Erschreckende Bilder

Afghanischer Arzt berichtet über Lage in seinem Herkunftsland

Detmold. Der Raum war komplett mit Zuhörern besetzt - so groß war das Interesse an dem Bericht von Dr. Ataullah Zulfacar über die humanitäre Lage in seinem Heimatland Afghanistan.

Der pensionierte Detmolder Arzt engagiert sich seit langem im „Ärzteverein für Afghanische Flüchtlinge“ (AFAF e.V.) und betreut medizinische und soziale Projekte unter anderem für inländische Flüchtlinge in Afghanistan. Von seiner letzten Reise konnte Dr. Zulfacar wenig Hoffnungsvolles berichten. Er erläuterte, dass die großen Städte, in die die Menschen geflohen seien, in keinster Weise über die nötige Infrastruktur verfügen würden, um so vielen Menschen Lebensmöglichkeiten zu bieten. Er zeigte erschreckende Bilder von den Zelten und Hütten der geflüchteten Menschen, in denen sie vor sich hin vegetieren müssten: „Die Menschen sind schon froh, wenn sie im Winter nicht erfroren und verhungert sind. Die Verdienstmöglichkeiten sind sehr gering. Selbst Hochschulabsolventen haben Schwierigkeiten, Arbeit zu finden.“ Darüber hinaus berichtete Dr. Zulfacar aufgrund der Erfahrungen der eigenen Projektarbeit, dass staatliche Hilfsgelder und Projekte im Sumpf der Korruption und wegen der Bürgerkriegssituation nicht bei den hilfebedürftigen Menschen ankommen. Auch sei die Sicherheit selbst in den von der Regierung kontrollierten Gebieten gefährdet, da staatliche Institutionen und Organisationen mit Spitzeln und Kollaborateuren durchsetzt seien, die für die Taliban und andere Antiregierungsgruppen arbeiteten.

Diese Schilderungen lösten im Publikum große Besorgnis aus. Viele der Zuhörer sind von der Situation direkt betroffen: Junge Afghanen, die zum Teil in deutschen Pflegefamilien leben und mit ihren Pflegeeltern gekommen waren.

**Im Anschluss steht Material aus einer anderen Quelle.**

(** * gostream: a room-scoped WebSocket relay (main.go)

    A shallow embedding of [main.go] and the properties of its room registry,
    of the per-message fan-out and of the session life cycle.

    The handler [handleWebSocket] runs once per connection, on a goroutine of
    its own.  It is embedded as a program in a small monad [Go] that threads
    the shared [Broadcaster] (its lock and its map) and the chronological list
    of the calls the goroutine makes to its collaborators: the HTTP response,
    the upgrader, the logger, the connections.  A piece of code returns,
    panics, waits for ever in a blocking call, or is killed by the runtime;
    [defer] runs its call on return and on panic.

    What the collaborators answer is an input: what [Upgrade] yields, what
    each [ReadMessage] and each [WriteMessage] does, and the order in which
    each [range] visits the keys of a room.  So is what the other sessions
    do: their joins and leaves are critical sections under the write lock,
    hence atomic for this session, and they take place while it waits in
    [ReadMessage], the one place where it holds no lock and blocks. *)

From stdpp Require Import gmap strings list fin_maps.
From Stdlib Require Import ZArith.

Open Scope string_scope.
Open Scope list_scope.

(** ** Data model *)

(** A [*websocket.Conn]: the code only compares such pointers and uses them as
    map keys, so a connection is the pointer's value. *)
Abbreviation Conn := positive (only parsing).

(** [map[string]map[*websocket.Conn]bool] (main.go:21). *)
Abbreviation Rooms := (gmap string (gmap positive bool)) (only parsing).

(** [sync.RWMutex], as seen by goroutines that take it: the number of read
    locks held and whether the write lock is held. *)
Record RWMutex := { readers : nat; writer : bool }.

(** [type Broadcaster struct] (main.go:13-22). *)
Record Broadcaster := { lock : RWMutex; rooms : Rooms }.

(** [NewBroadcaster] (main.go:25-29): the zero mutex and an empty, non-nil map. *)
Definition NewBroadcaster : Broadcaster :=
  {| lock := {| readers := 0; writer := false |}; rooms := ∅ |}.

(** Arguments of a [log.Printf] call. *)
Inductive Arg :=
| ArgS (s : string)      (* a string, for %s *)
| ArgD (n : nat)         (* an int, for %d *)
| ArgV (err : string).   (* an error, for %v *)

(** The calls the program makes to its collaborators. *)
Inductive Event :=
| EvHttpError (error : string) (code : Z)      (* http.Error(w, error, code) *)
| EvUpgrade                                    (* upgrader.Upgrade(w, r, nil) *)
| EvPrintf (format : string) (args : list Arg) (* log.Printf(format, args...) *)
| EvReadMessage (conn : Conn)                  (* conn.ReadMessage() *)
| EvWriteMessage (client : Conn) (messageType : Z) (data : list Byte.byte)
                                               (* client.WriteMessage(messageType, data) *)
| EvClose (conn : Conn)                        (* conn.Close() *)
| EvFatal (args : list Arg).                   (* log.Fatal(args...) *)

(** The state a goroutine runs in: the shared broadcaster, and the calls this
    goroutine has made so far. *)
Record World := { bc : Broadcaster; trace : list Event }.

(** ** The monad of handler code *)

(** Where a goroutine can wait for ever. *)
Inductive Wait :=
| InReadMessage (conn : Conn)
| InWriteMessage (client : Conn)
| InLock
| InRLock.

(** How a piece of Go code ends: it returns, it panics (deferred calls run
    while the panic unwinds), it never returns from a blocking call, or the
    runtime kills the process. *)
Inductive Outcome (A : Type) :=
| Done (a : A)
| Panicking (v : string)
| Blocked (w : Wait)
| Fatal (msg : string).
Arguments Done {A} a.
Arguments Panicking {A} v.
Arguments Blocked {A} w.
Arguments Fatal {A} msg.

Definition Go (A : Type) : Type := World → Outcome A * World.

Definition go_ret {A} (a : A) : Go A := λ w, (Done a, w).

Definition go_bind {A B} (m : Go A) (k : A → Go B) : Go B := λ w,
  match m w with
  | (Done a, w') => k a w'
  | (Panicking v, w') => (Panicking v, w')
  | (Blocked p, w') => (Blocked p, w')
  | (Fatal msg, w') => (Fatal msg, w')
  end.

#[global] Instance go_mret : MRet Go := @go_ret.
#[global] Instance go_mbind : MBind Go := λ A B k m, go_bind m k.

(** [defer d; body]: [d] runs when [body] returns and when it panics; it does
    not run when [body] never comes back or the process is killed.  A
    deferred call that returns leaves the way [body] ended as it was. *)
Definition defer {A} (d : Go unit) (body : Go A) : Go A := λ w,
  match body w with
  | (Done a, w') =>
      match d w' with
      | (Done _, w'') => (Done a, w'')
      | (Panicking v, w'') => (Panicking v, w'')
      | (Blocked p, w'') => (Blocked p, w'')
      | (Fatal msg, w'') => (Fatal msg, w'')
      end
  | (Panicking v, w') =>
      match d w' with
      | (Done _, w'') => (Panicking v, w'')
      | (Panicking v', w'') => (Panicking v', w'')
      | (Blocked p, w'') => (Blocked p, w'')
      | (Fatal msg, w'') => (Fatal msg, w'')
      end
  | (Blocked p, w') => (Blocked p, w')
  | (Fatal msg, w') => (Fatal msg, w')
  end.

Definition emit (e : Event) : Go unit := λ w,
  (Done (), {| bc := bc w; trace := trace w ++ [e] |}).

Definition get_rooms : Go Rooms := λ w, (Done (rooms (bc w)), w).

Sie hätten oft schon kurz nach ihrem achtzehnten Geburtstag ihre Ablehnung erhalten, denn dann entfalle der besondere Schutz für Minderjährige: „Dies ist sehr widersprüchlich, denn auf der einen Seite wird jungen Volljährigen weitere Hilfe und damit ein gewisser Schutz in Deutschland gewährt, auf der anderen Seite droht ihnen die Abschiebung in eine Situation, in denen ihre Sicherheit und das Überleben bedroht ist“, kommentierte Dr. Katharina Kleine Vennekate während ihrer Moderation die Diskussion.

Im Laufe der Diskussion wurde die Forderung von Dieter Bökemeier, Pfarrer für Flucht und Migration der Lippischen Landeskirche, nach einem Abschiebestopp für Afghanen von den Teilnehmenden immer wieder unterstützt. „Eine Abschiebung nach Afghanistan ist humanitär zurzeit nicht zu rechtfertigen,“ stellte Dieter Bökemeier fest.  Er warb außerdem dafür, dass jungen Afghanen eine weitere Bleibeperspektive ermöglicht werde durch die Erlaubnis, eine Ausbildung beginnen zu können.